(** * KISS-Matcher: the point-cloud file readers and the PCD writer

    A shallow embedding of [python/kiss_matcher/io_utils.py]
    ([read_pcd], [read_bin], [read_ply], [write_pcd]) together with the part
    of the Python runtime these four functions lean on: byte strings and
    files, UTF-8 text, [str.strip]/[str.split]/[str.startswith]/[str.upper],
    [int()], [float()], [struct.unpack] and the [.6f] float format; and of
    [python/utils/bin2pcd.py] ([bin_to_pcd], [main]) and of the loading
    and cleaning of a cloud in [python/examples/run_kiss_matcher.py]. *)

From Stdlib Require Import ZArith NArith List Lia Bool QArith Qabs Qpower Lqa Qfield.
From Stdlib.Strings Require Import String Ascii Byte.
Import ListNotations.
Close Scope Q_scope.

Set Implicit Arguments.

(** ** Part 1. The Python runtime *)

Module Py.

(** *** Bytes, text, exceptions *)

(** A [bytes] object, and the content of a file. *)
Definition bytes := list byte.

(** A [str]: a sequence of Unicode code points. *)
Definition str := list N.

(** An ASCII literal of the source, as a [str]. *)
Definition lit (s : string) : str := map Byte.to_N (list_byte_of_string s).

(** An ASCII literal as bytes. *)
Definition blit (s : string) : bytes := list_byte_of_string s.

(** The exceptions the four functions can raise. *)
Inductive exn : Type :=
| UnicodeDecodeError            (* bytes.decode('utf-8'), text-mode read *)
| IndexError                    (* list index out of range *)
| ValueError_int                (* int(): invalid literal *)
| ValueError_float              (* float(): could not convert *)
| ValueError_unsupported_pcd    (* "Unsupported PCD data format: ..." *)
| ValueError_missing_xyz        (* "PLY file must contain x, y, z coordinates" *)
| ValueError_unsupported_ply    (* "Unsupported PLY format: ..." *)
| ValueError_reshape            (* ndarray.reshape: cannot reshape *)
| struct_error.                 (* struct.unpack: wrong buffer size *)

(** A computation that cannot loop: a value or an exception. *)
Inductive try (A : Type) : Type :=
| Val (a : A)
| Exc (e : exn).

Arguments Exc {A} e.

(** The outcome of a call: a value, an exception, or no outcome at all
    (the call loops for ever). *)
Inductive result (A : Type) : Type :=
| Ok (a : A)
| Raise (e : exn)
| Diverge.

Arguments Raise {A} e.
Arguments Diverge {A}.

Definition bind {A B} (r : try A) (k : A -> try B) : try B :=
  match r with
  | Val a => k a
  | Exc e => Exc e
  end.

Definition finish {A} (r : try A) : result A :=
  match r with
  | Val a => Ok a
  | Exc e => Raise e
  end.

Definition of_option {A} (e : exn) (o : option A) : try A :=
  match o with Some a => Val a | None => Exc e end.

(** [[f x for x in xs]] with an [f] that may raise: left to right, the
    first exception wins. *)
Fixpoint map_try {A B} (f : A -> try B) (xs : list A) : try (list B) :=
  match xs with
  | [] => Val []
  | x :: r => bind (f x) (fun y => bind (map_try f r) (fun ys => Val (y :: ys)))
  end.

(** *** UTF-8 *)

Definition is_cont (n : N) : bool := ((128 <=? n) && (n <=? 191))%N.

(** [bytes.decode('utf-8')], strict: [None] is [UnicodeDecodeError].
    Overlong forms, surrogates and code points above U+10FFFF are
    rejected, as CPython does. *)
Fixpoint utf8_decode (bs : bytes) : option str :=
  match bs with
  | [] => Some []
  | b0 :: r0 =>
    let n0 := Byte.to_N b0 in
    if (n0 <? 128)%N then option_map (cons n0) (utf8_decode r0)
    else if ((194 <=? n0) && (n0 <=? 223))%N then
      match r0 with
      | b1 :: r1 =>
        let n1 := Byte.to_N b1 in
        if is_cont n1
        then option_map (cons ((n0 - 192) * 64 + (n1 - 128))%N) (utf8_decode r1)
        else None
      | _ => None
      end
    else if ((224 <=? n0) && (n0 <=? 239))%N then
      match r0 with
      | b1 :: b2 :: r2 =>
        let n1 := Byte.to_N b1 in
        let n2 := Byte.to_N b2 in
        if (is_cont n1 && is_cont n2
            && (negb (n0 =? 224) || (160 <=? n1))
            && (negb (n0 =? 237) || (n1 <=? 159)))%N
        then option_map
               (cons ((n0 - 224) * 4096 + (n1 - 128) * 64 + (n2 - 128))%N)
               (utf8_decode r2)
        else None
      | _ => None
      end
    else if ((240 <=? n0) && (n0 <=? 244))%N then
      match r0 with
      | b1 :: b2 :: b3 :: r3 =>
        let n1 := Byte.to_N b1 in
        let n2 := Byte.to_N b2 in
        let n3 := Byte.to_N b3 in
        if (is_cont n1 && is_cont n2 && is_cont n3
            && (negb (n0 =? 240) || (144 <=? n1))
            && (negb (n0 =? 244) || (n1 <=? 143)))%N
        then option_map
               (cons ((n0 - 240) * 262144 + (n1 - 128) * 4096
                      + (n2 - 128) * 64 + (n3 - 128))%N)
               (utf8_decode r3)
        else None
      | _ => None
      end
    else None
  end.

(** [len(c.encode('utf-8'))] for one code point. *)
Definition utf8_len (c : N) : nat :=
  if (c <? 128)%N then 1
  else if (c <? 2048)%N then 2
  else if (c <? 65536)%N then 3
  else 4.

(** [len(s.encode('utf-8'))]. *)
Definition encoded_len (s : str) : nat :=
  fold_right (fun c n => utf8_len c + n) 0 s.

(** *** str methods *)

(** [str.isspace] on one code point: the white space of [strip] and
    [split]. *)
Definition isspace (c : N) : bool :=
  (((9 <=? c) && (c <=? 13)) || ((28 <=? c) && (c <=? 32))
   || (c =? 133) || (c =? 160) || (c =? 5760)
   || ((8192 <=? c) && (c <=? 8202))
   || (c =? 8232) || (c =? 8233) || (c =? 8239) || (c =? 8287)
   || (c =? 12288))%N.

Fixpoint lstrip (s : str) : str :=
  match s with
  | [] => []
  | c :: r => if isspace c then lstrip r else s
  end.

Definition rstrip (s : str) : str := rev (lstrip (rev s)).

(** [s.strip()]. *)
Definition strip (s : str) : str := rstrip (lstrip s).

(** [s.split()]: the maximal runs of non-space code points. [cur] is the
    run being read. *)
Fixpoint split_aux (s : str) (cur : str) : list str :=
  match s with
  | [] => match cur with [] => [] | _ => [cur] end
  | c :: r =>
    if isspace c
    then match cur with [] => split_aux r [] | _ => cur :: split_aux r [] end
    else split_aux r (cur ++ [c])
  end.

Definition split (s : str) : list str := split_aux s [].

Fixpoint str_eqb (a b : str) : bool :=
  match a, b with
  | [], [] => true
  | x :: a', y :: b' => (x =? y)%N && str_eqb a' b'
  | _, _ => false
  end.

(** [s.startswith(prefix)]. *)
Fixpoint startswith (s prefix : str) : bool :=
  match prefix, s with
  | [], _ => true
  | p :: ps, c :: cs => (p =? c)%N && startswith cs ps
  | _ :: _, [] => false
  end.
=====
▶ _Problem to solve_
Copy each line above that contains the string "cannot".

▶ _Answer to this exercise_
| ValueError_reshape            (* ndarray.reshape: cannot reshape *)
(** A computation that cannot loop: a value or an exception. *)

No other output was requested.